Minha atual rotina de trabalho exige que eu acorde cedo, às 5h, para que às 5h45 já esteja pegando a estrada. A distância até o escritório é de cerca de 60km, o que leva aí uma hora dentro do ônibus da empresa. Durante algum tempo, eu resisti a esta rotina. Não gosto da ideia de sair sem falar com meu filho, no escuro, enquanto a cidade ainda dorme. Como é do meu perfil, em vez de apenas reclamar, busquei outras alternativas. Tentei ir dirigindo o meu próprio carro, o que me permitiu sair mais tarde, ouvir minha playlist preferida sem precisar de fone de ouvido e sentir a liberdade de escolha para parar onde quiser. E o melhor é que ainda dava tempo de deixar meu filho na escola antes, algo que eu sempre sinto enorme prazer em fazer. Tudo perfeito.
Como tudo na vida tem ganhos e perdas, com o foco voltado para o tráfego na estrada, sem poder cochilar ou ler um livro sentadinha na poltrona de um confortável ônibus, vi muitos riscos de acidentes, muitas imprudências por pessoas que, por alguma razão inconsciente de quem brincou de carrinho hot wheels ou não admitem estar em segundo lugar em nada, precisam ultrapassar o outro a qualquer custo, ainda que pela faixa contínua. O importante é chegar primeiro. Nessas horas, imagino que a pessoa está com alguém passando mal dentro do carro. O que mais poderia explicar uma ultrapassagem irresponsável numa estrada repleta de caminhões de carga?
Fato é que no período de um mês soube de três acidentes fatais no caminho que faço diariamente. Um deles me chocou mais, pois a motorista estava parada corretamente no “Pare e siga” devido a uma obra na estrada. O caminhão que vinha atrás dela não percebeu a (péssima) sinalização manual, não viu que ela estava parada e comprimiu seu carro no fundo do caminhão da frente. O carro virou uma sanfona. Ela não resistiu ao impacto violento e faleceu. Era uma professora de 42 anos que estava voltando do trabalho. Isso me fez pensar nos riscos que eu estava correndo não apenas por minha direção veicular, mas por não saber como os demais motoristas estavam dirigindo. Estariam com sono? Preocupados? Raivosos? Distraídos?

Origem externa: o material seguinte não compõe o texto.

(* ===== verification/OpenLoop.v ===== *)
(** What the two event loops of the open server share (apue.3e/ipc2/opend,
    loop.select.c and loop.poll.c): the system's side of a round, the calls of
    the loop, the interface to the request handler, and the abstract server. *)
From Stdlib Require Import ZArith Lia.
From stdpp Require Import base list strings gmap sets numbers.
From S2P Require Import Prelude CString CFile EventLoop OpenPass OpenReq OpenTable.
Local Open Scope c_scope.

(** The system's side of a round: as for the echo servers, with the identity
    [serv_accept] finds for a new client, and the memory for the table. *)
Record system := System { base : kernel; peer : Z; mem : memory }.
Definition client_fd (k : system) : Z := EventLoop.newfd (base k).

(** What a loop does for its clients. *)
Inductive event :=
| Accepted (fd uid : Z) | Got (fd : Z) (d : bytes) | Handled (fd uid : Z) (d : bytes) | Closed (fd : Z).

(** The handler of requests, as the loops rely on it: on requests that are
    [fine] it returns, and keeps its part of the state in order. *)
Class Handler (handle : bytes -> nat -> Z -> Z -> M daemon unit) := {
  h_inv : daemon -> Prop;
  h_fine : bytes -> Prop;
  handle_returns buf d fd uid s : h_inv s -> h_fine d -> d <> [] -> take (length d) buf = d ->
    wp (handle buf (length d) fd uid) (fun _ => h_inv) s;
  h_log d t : h_inv d -> h_inv (set_log t d)
}.

(** The requests that a round brings are fine. *)
Definition fine_requests (handle : bytes -> nat -> Z -> Z -> M daemon unit) `{!Handler handle} (k : system) : Prop :=
  forall fd d, EventLoop.reads (base k) fd = Data d -> d <> [] -> h_fine (take MAXLINE d).

(** * The abstract server *)

(** For a ready client: its request goes to the handler with its identity, or
    it has closed the connection. *)
Definition served (k : system) (fd uid : Z) : list event :=
  match reads (base k) fd with
  | Data [] => [Got fd []; Closed fd]
  | Data d => [Got fd (take MAXLINE d); Handled fd uid (take MAXLINE d)]
  | Failed _ => []
  end.

Definition hangs_up (k : system) (fd : Z) : Prop := reads (base k) fd = Data [].
#[export] Instance hangs_up_dec k fd : Decision (hangs_up k fd).
Proof. unfold hangs_up. destruct (reads _ _) as [[|]|]; [by left|by right..]. Defined.

(** The connections, with the identities of the clients. *)
Definition ready_conns (k : system) (m : gmap Z Z) : gmap Z Z := filter (fun p => ready (base k) p.1) m.
Definition remain (k : system) (m : gmap Z Z) : gmap Z Z :=
  filter (fun p => ~ (ready (base k) p.1 /\ hangs_up k p.1)) m.

(** A round takes the connection that waits, or serves each ready client. *)
Definition after_round (l : Z) (k : system) (m : gmap Z Z) : gmap Z Z :=
  if decide (ready (base k) l) then <[client_fd k := peer k]> m else remain k m.
Inductive attends (l : Z) : list system -> gmap Z Z -> list event -> Prop :=
| attends_nil m : attends l [] m []
| attends_accept k ks m tr :
  ready (base k) l -> attends l ks (<[client_fd k := peer k]> m) tr ->
  attends l (k :: ks) m (Accepted (client_fd k) (peer k) :: tr)
| attends_serve k ks m order tr :
  ~ ready (base k) l -> order ≡ₚ map_to_list (ready_conns k m) -> attends l ks (remain k m) tr ->
  attends l (k :: ks) m (concat ((fun p => served k p.1 p.2) <$> order) ++ tr).

(** What the system promises along such a run. *)
Fixpoint promises (ok : system -> gmap Z Z -> Prop) (l : Z) (ks : list system) (m : gmap Z Z) : Prop :=
  match ks with [] => True | k :: ks => ok k m /\ promises ok l ks (after_round l k m) end.
#[export] Instance promises_dec ok `{!forall k m, Decision (ok k m)} l ks m : Decision (promises ok l ks m).
Proof. revert m. induction ks as [|k ks IH]; intros m; cbn; apply _. Defined.

(** A system call that failed: the loop ends the process. *)
Definition sys_fails (k : system) : Prop := EventLoop.fails (base k) \/ alloc_ok (mem k) = false.

(** What the calls did: the connections open. *)
Fixpoint attended (tr : list event) (m : gmap Z Z) : gmap Z Z :=
  match tr with
  | [] => m
  | Accepted fd uid :: tr => attended tr (<[fd := uid]> m)
  | Closed fd :: tr => attended tr (delete fd m)
  | _ :: tr => attended tr m
  end.
Lemma attended_app t1 t2 m : attended (t1 ++ t2) m = attended t2 (attended t1 m).
Proof. revert m. induction t1 as [|[] t1 IH]; intros m; cbn; auto. Qed.

(** Every request is handled with the identity its client was accepted with. *)
Fixpoint identified (tr : list event) (m : gmap Z Z) : Prop :=
  match tr with
  | [] => True
  | Accepted fd uid :: tr => identified tr (<[fd := uid]> m)
  | Closed fd :: tr => identified tr (delete fd m)
  | Got _ _ :: tr => identified tr m
  | Handled fd uid _ :: tr => m !! fd = Some uid /\ identified tr m
  end.
Lemma identified_app t1 t2 m : identified (t1 ++ t2) m <-> identified t1 m /\ identified t2 (attended t1 m).
Proof. revert m. induction t1 as [|[] t1 IH]; intros m; cbn; rewrite ?IH; tauto. Qed.

Lemma served_round k order m :
  NoDup order.*1 -> (forall p, p ∈ order -> m !! p.1 = Some p.2) ->
  identified (concat ((fun p => served k p.1 p.2) <$> order)) m /\
  forall fd, attended (concat ((fun p => served k p.1 p.2) <$> order)) m !! fd =
    if decide (fd ∈ order.*1 /\ hangs_up k fd) then None else m !! fd.
Proof.
  revert m. induction order as [|[fd u] order IH]; intros m Hn Hm.
  { cbn. split; [done|]. intros fd. rewrite decide_False; [done|]. intros [?%not_elem_of_nil _]. done. }
  cbn [fmap list_fmap fst snd] in Hn. apply list.NoDup_cons in Hn as [Hfd Hn]. cbn [fmap list_fmap concat fst snd].
  assert (Hmu : m !! fd = Some u) by (apply (Hm (fd, u)); by left).
  destruct (IH (if decide (hangs_up k fd) then delete fd m else m) Hn) as [I1 I2].
  { intros p Hp. destruct (decide (hangs_up k fd)); [|apply Hm; by right].
    rewrite lookup_delete_ne; [apply Hm; by right|]. intros E. apply Hfd, list_elem_of_fmap. eauto. }
  assert (E : attended (served k fd u) m = if decide (hangs_up k fd) then delete fd m else m).
  { unfold served. destruct (decide (hangs_up k fd)) as [Hh|Hh]; [by rewrite Hh|].
    destruct (reads (base k) fd) as [[|c d]|e] eqn:Er; [by destruct Hh|done|done]. }
  split.
  - apply identified_app. rewrite E. split; [|done]. unfold served. by destruct (reads (base k) fd) as [[|c d]|e].
  - intros x. rewrite attended_app, E, I2.
    destruct (decide (hangs_up k fd)) as [Hh|Hh].
    + destruct (decide (x = fd)) as [->|Hx].
      * rewrite lookup_delete_eq. rewrite (decide_True (P := fd ∈ fd :: order.*1 /\ hangs_up k fd)) by (split; [by left|done]).
        by destruct (decide _).
      * rewrite lookup_delete_ne by done. apply decide_ext. rewrite elem_of_cons, list_elem_of_fmap. naive_solver.
    + apply decide_ext. rewrite elem_of_cons, list_elem_of_fmap. naive_solver.
Qed.

Lemma attends_round k m order :
  order ≡ₚ map_to_list (ready_conns k m) ->
  identified (concat ((fun p => served k p.1 p.2) <$> order)) m /\
  attended (concat ((fun p => served k p.1 p.2) <$> order)) m = remain k m.
Proof.
  intros E. destruct (served_round k order m) as [H1 H2].
  - rewrite E. apply NoDup_fst_map_to_list.
  - intros [fd u]. rewrite E, elem_of_map_to_list. unfold ready_conns. by intros [? _]%map_lookup_filter_Some.
  - split; [done|]. apply map_eq. intros fd. rewrite H2. unfold remain. destruct (m !! fd) as [u|] eqn:Hm.
    + destruct (decide (ready (base k) fd /\ hangs_up k fd)) as [[Hr Hh]|Hno].
      * rewrite decide_True.
        -- symmetry. apply map_lookup_filter_None. right. intros x _. cbn. tauto.
        -- split; [|done]. rewrite E. apply list_elem_of_fmap. exists (fd, u). split; [done|].
           apply elem_of_map_to_list, map_lookup_filter_Some. done.
      * rewrite decide_False; [symmetry; by apply map_lookup_filter_Some|]. intros [Hin Hh]. apply Hno. split; [|done].
        rewrite E in Hin. apply list_elem_of_fmap in Hin as ([x y] & -> & Hin). cbn.
        apply elem_of_map_to_list, map_lookup_filter_Some in Hin. tauto.
    + rewrite (proj2 (map_lookup_filter_None _ _ _)) by (left; done). by destruct (decide _).
Qed.

Lemma attends_identified l ks m tr : attends l ks m tr -> identified tr m.
Proof.
  induction 1 as [|k ks m tr _ _ IH|k ks m order tr _ E _ IH]; [done|done|].
  destruct (attends_round k m order E) as [H1 H2]. apply identified_app. by rewrite H2.
Qed.

(** * The handler of OpenReq *)

(** Requests whose refusal holds no percent sign. *)
Definition harmless (open_ : bytes -> Z -> Z + Z) (strerror : Z -> bytes) (argv_of : bytes -> option (list bytes)) (r : bytes) : Prop :=
  forall old uid, plain_format (cstr old) = true ->
    match judge open_ strerror argv_of old r uid with Refused _ text => plain_format text = true | Granted _ => True end.

Section handler.
Context (open_ : bytes -> Z -> Z + Z) (strerror : Z -> bytes) (argv_of : bytes -> option (list bytes))
  (senv : send_env) (send_err : Z -> Z -> bytes -> M daemon unit).
Hypothesis send_err_ok : sends_err send_err.
Hypothesis senv_ok : malloc_ok senv = true /\ sendmsg_ok senv = true.

Lemma request_handler : Handler (handle_request open_ strerror argv_of senv send_err).
Proof.
  unshelve econstructor.
  - exact (fun d => errmsg_ok d /\ opens_new open_ d /\ plain_format (cstr (errmsg d)) = true).
  - exact (harmless open_ strerror argv_of).
  - intros buf r fd uid s (H1 & H2 & H3) Hf Hr Hb.
    pose proof (handle_request_run open_ strerror argv_of senv send_err send_err_ok senv_ok s buf r fd uid H1 H2 Hr Hb) as W.
    unfold answered in W. specialize (Hf (errmsg s) uid H3). unfold opens_new in *.
    destruct (judge _ _ _ _ _ _) as [logged text|newfd].
    + unfold refused in W. rewrite Hf, orb_true_r in W. destruct W as (d' & E & A & B & _ & C). unfold wp. rewrite E, B, C. done.
    + destruct W as (d' & E & A & B & _ & C). unfold wp. rewrite E, B, C. done.
  - done.
Defined.
End handler.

Como não podemos ser responsáveis pelos atos dos outros, resolvi não mais arriscar a vida que eu tanto prezo. Desisti de ir dirigindo e voltei para a rotina do ônibus às 5 da matina. Porém, adotei novo olhar para o cenário de cada dia. Em vez de resistir à situação, poluindo minha mente com as coisas que eu perco ao sair tão cedo, transferi para dentro do ônibus parte da minha rotina que eu poderia fazer em casa, como meditar e escrever ouvindo (com fone) música instrumental, algo impossível de se fazer dirigindo. Este texto, inclusive, foi escrito assim.
A mudança de olhar coincidiu com um livro que estou lendo do médico e professor Deepak Chopra que diz: “Afaste-se da atitude de que a sua vida consiste de escolhas boas e más que conferem ao seu destino um rumo invariável. Sua vida é produto da consciência. Cada escolha e cada etapa do desenvolvimento nascem dessa realidade”. É isso. Sempre haverá bons e maus resultados de todas as escolhas que fizermos. Tudo depende do ajuste do nosso olhar. No meu caso, ainda ganhei o bônus de ver o nascer do sol, ora laranja, ora lilás, na exuberante beleza do cerrado brasileiro.